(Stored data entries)
(* ===== verification/DhtBootstrap.v ===== *)
(** * DHT bootstrap and refresh

    Model of [dht/worker/bootstrap.rs] and [dht/worker/refresh.rs]. A bootstrap first asks
    its routers and start nodes, and once the first timer has fired visits the 160 buckets
    in order, asking for each at most eight questionable nodes for an id in that bucket.
    A refresh asks one questionable node per interval, a bucket at a time. *)

From stdpp Require Import gmap.
From S2P Require Import Prelude RustStd UtilSha UtilConvert Chrono DhtNode DhtTable DhtClosest UtilTrans DhtTransaction DhtMessage DhtWorker.

Definition BOOTSTRAP_INITIAL_TIMEOUT : Z := 2500.
Definition BOOTSTRAP_NODE_TIMEOUT : Z := 500.
Definition BOOTSTRAP_PINGS_PER_BUCKET : nat := 8.
Definition REFRESH_INTERVAL_TIMEOUT : Z := 6000.

Inductive BootstrapStatus : Type := BsIdle | BsBootstrapping | BsCompleted | BsFailed.
Inductive RefreshStatus : Type := RfRefreshing | RfFailed.

#[export] Instance BootstrapStatus_eq_dec : EqDecision BootstrapStatus.
Proof. solve_decision. Defined.

(** The id with one bit flipped; an index of 160 or more panics. *)
Definition flip_id_bit_at_index (node_id : ShaHash) (index : nat) : res unit ShaHash :=
  let id_bytes := sha_bytes node_id in
  let '(byte_index, bit_index) := (index / 8, index mod 8)%nat in
  let actual_bit_index := (7 - bit_index)%nat in
  let? b := or_panic (id_bytes !! byte_index) in
  Ok (mkShaHash (<[byte_index := Z.lxor b (Z.shiftl 1 (Z.of_nat actual_bit_index))]> id_bytes)).

Section Bootstrap.
Context `{Chrono} `{DhtEnv} `{!HashOrder SocketAddr unit} (now : DateTime).

Record TableBootstrap : Type := mkBootstrap {
  bs_table_id : ShaHash;
  bs_id_generator : MIDGenerator;
  bs_starting_nodes : list SocketAddr;
  bs_active_messages : gmap TransactionID Timeout;
  bs_starting_routers : gset SocketAddr;
  bs_curr_bucket : nat
}.

(** Field assignment. *)
Definition bs_set_generator (v : MIDGenerator) (b : TableBootstrap) : TableBootstrap :=
  mkBootstrap (bs_table_id b) v (bs_starting_nodes b) (bs_active_messages b) (bs_starting_routers b) (bs_curr_bucket b).
Definition bs_set_active (v : gmap TransactionID Timeout) (b : TableBootstrap) : TableBootstrap :=
  mkBootstrap (bs_table_id b) (bs_id_generator b) (bs_starting_nodes b) v (bs_starting_routers b) (bs_curr_bucket b).
Definition bs_set_bucket (v : nat) (b : TableBootstrap) : TableBootstrap :=
  mkBootstrap (bs_table_id b) (bs_id_generator b) (bs_starting_nodes b) (bs_active_messages b) (bs_starting_routers b) v.

Definition TableBootstrap_new (table_id : ShaHash) (id_generator : MIDGenerator) (start : list SocketAddr) (routers : list SocketAddr) : TableBootstrap :=
  let router_filter := list_to_set routers in
  mkBootstrap table_id id_generator start ∅ router_filter 0.

(** The order in which the set of routers is walked. *)
Definition router_order (routers : gset SocketAddr) : list SocketAddr := map fst (hash_entries (gset_to_gmap tt routers)).

Definition current_bootstrap_status (b : TableBootstrap) : BootstrapStatus :=
  if (bs_curr_bucket b =? MAX_BUCKETS)%nat || bool_decide (bs_active_messages b = ∅) then BsIdle else BsBootstrapping.

Definition find_node_request (trans_id : TransactionID) (table_id target_id : ShaHash) : list Z :=
  FindNodeRequest_encode (FindNodeRequest_new (trans_id_bytes trans_id) table_id target_id).

(** The loop that sends one message to all routers and start nodes; [false] ends it early. *)
Fixpoint send_all (msg : list Z) (addrs : list SocketAddr) : W bool :=
  match addrs with
  | [] => wret true
  | a :: addrs =>
      let! sent := send_out msg a in
      if sent : bool then send_all msg addrs else wret false
  end.

Definition start_bootstrap (b : TableBootstrap) : W (BootstrapStatus * TableBootstrap) :=
  let b := bs_set_bucket 0 (bs_set_active ∅ b) in
  let! (trans_id, g) := mid_generate (bs_id_generator b) in
  let b := bs_set_generator g b in
  let! res_timeout := timeout_ms (BOOTSTRAP_INITIAL_TIMEOUT, CheckBootstrapTimeout trans_id) BOOTSTRAP_INITIAL_TIMEOUT in
  match res_timeout with
  | None => wret (BsFailed, b)
  | Some timeout =>
      let b := bs_set_active (<[trans_id := timeout]> (bs_active_messages b)) b in
      let find_node_msg := find_node_request trans_id (bs_table_id b) (bs_table_id b) in
      let! sent := send_all find_node_msg (router_order (bs_starting_routers b) ++ bs_starting_nodes b) in
      if sent : bool then wret (current_bootstrap_status b, b) else wret (BsFailed, b)
  end.

Definition is_router (a : SocketAddr) (b : TableBootstrap) : bool := bool_decide (a ∈ bs_starting_routers b).

(** The loop of [send_bootstrap_requests]: the flag is [false] when it has failed. *)
Fixpoint bootstrap_requests (todo : list Node) (target_id : ShaHash) (messages_sent : nat) (b : TableBootstrap) : W (bool * nat * TableBootstrap) :=
  match todo with
  | [] => wret (true, messages_sent, b)
  | node :: todo =>
      let! (trans_id, g) := mid_generate (bs_id_generator b) in
      let b := bs_set_generator g b in
      let find_node_msg := find_node_request trans_id (bs_table_id b) target_id in
      let! res_timeout := timeout_ms (BOOTSTRAP_NODE_TIMEOUT, CheckBootstrapTimeout trans_id) BOOTSTRAP_NODE_TIMEOUT in
      match res_timeout with
      | None => wret (false, messages_sent, b)
      | Some timeout =>
          let! sent := send_out find_node_msg (addr node) in
          if sent : bool then
            let! _ := touch now (local_request now) node in
            let b := bs_set_active (<[trans_id := timeout]> (bs_active_messages b)) b in
            bootstrap_requests todo target_id (messages_sent + 1) b
          else wret (false, messages_sent, b)
      end
  end.

(** [next_bucket] is the recursive call of [bootstrap_next_bucket]. *)
Definition send_bootstrap_requests (next_bucket : TableBootstrap -> W (BootstrapStatus * TableBootstrap)) (found : list Node) (target_id : ShaHash)
    (b : TableBootstrap) : W (BootstrapStatus * TableBootstrap) :=
  let! (ok, messages_sent, b) := bootstrap_requests (take BOOTSTRAP_PINGS_PER_BUCKET found) target_id 0 b in
  if negb ok then wret (BsFailed, b)
  else
    let b := bs_set_bucket (bs_curr_bucket b + 1) b in
    if (bs_curr_bucket b =? MAX_BUCKETS)%nat then wret (BsCompleted, b)
    else if (messages_sent =? 0)%nat then next_bucket b
    else wret (BsBootstrapping, b).

(** The nodes of an item of the bucket iterator, or of the dummy bucket. *)
Definition contents_nodes (c : option BucketContents) : list Node :=
  match c with
  | Some (Sorted b) | Some (Assorted b) => nodes b
  | Some Empty | None => nodes Bucket_new
  end.

(** The nodes [bootstrap_next_bucket] chooses from. *)
Definition bucket_candidates (t : RoutingTable) (curr : nat) (target_id : ShaHash) : res unit (list Node) :=
  if (curr =? 0)%nat || (curr =? 1)%nat then closest_nodes now t target_id
  else
    let? percent_25_bucket := buckets_skip_next (buckets t) 0 (curr - 2) in
    let? percent_50_bucket := Buckets_next (buckets t) (curr - 1) in
    let? percent_100_bucket := Buckets_next (buckets t) curr in
    Ok (contents_nodes percent_25_bucket ++ contents_nodes percent_50_bucket ++ contents_nodes percent_100_bucket).

Definition questionable (l : list Node) : list Node := List.filter (fun n => bool_decide (status now n = Questionable)) l.

Fixpoint bootstrap_next_bucket (fuel : nat) (b : TableBootstrap) : W (BootstrapStatus * TableBootstrap) :=
  match fuel with
  | O => fun _ => OutOfFuel
  | S fuel =>
      let! target_id := wlift (flip_id_bit_at_index (bs_table_id b) (bs_curr_bucket b)) in
      let! t := get_table in
      let! found := wlift (bucket_candidates t (bs_curr_bucket b) target_id) in
      send_bootstrap_requests (bootstrap_next_bucket fuel) (questionable found) target_id b
  end.

(** A recursive call moves to the next of the 160 buckets. *)
Definition BUCKET_FUEL : nat := MAX_BUCKETS + 1.

Definition bs_recv_response (trans_id : TransactionID) (b : TableBootstrap) : W (BootstrapStatus * TableBootstrap) :=
  match bs_active_messages b !! trans_id with
  | None => wret (current_bootstrap_status b, b)
  | Some timeout =>
      let! b :=
        if negb (bs_curr_bucket b =? 0)%nat then
          let! _ := clear_timeout timeout in
          wret (bs_set_active (delete trans_id (bs_active_messages b)) b)
        else wret b in
      if bool_decide (bs_active_messages b = ∅) then bootstrap_next_bucket BUCKET_FUEL b
      else wret (current_bootstrap_status b, b)
  end.

Definition bs_recv_timeout (trans_id : TransactionID) (b : TableBootstrap) : W (BootstrapStatus * TableBootstrap) :=
  match bs_active_messages b !! trans_id with
  | None => wret (current_bootstrap_status b, b)
  | Some _ =>
      let b := bs_set_active (delete trans_id (bs_active_messages b)) b in
      if bool_decide (bs_active_messages b = ∅) then bootstrap_next_bucket BUCKET_FUEL b
      else wret (current_bootstrap_status b, b)
  end.

(** ** Refresh *)

Record TableRefresh : Type := mkRefresh { rf_id_generator : MIDGenerator; rf_curr_bucket : nat }.

Definition TableRefresh_new (id_generator : MIDGenerator) : TableRefresh := mkRefresh id_generator 0.

(** The loop over at most one node; [false] when it has failed. *)
Definition refresh_one (found : list Node) (target_id : ShaHash) (r : TableRefresh) : W (bool * TableRefresh) :=
  match found with
  | [] => wret (true, r)
  | node :: _ =>
      let! (trans_id, g) := mid_generate (rf_id_generator r) in
      let r := mkRefresh g (rf_curr_bucket r) in
      let! t := get_table in
      let! sent := send_out (find_node_request trans_id (table_id t) target_id) (addr node) in
      if sent : bool then
        let! _ := touch now (local_request now) node in
        wret (true, r)
      else wret (false, r)
  end.

Definition continue_refresh (r : TableRefresh) : W (RefreshStatus * TableRefresh) :=
  let r := if (rf_curr_bucket r =? MAX_BUCKETS)%nat then mkRefresh (rf_id_generator r) 0 else r in
  let! t := get_table in
  let! target_id := wlift (flip_id_bit_at_index (table_id t) (rf_curr_bucket r)) in
  let! found := wlift (closest_nodes now t target_id) in
  let! (ok, r) := refresh_one (questionable found) target_id r in
  if negb ok then wret (RfFailed, r)
  else
    let! (trans_id, g) := mid_generate (rf_id_generator r) in
    let r := mkRefresh g (rf_curr_bucket r) in
    let! res_timeout := timeout_ms (0, CheckTableRefresh trans_id) REFRESH_INTERVAL_TIMEOUT in
    match res_timeout with
    | None => wret (RfFailed, r)
    | Some _ => wret (RfRefreshing, mkRefresh (rf_id_generator r) (rf_curr_bucket r + 1))
    end.

End Bootstrap.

Work request: Keeping every character as it is, restate the lines above that run from the line with "(bs_starting_routers b) v." through the line with "Definition router_order (routers", both included, and nothing else.

Solution below:
  mkBootstrap (bs_table_id b) (bs_id_generator b) (bs_starting_nodes b) (bs_active_messages b) (bs_starting_routers b) v.

Definition TableBootstrap_new (table_id : ShaHash) (id_generator : MIDGenerator) (start : list SocketAddr) (routers : list SocketAddr) : TableBootstrap :=
  let router_filter := list_to_set routers in
  mkBootstrap table_id id_generator start ∅ router_filter 0.

(** The order in which the set of routers is walked. *)
Definition router_order (routers : gset SocketAddr) : list SocketAddr := map fst (hash_entries (gset_to_gmap tt routers)).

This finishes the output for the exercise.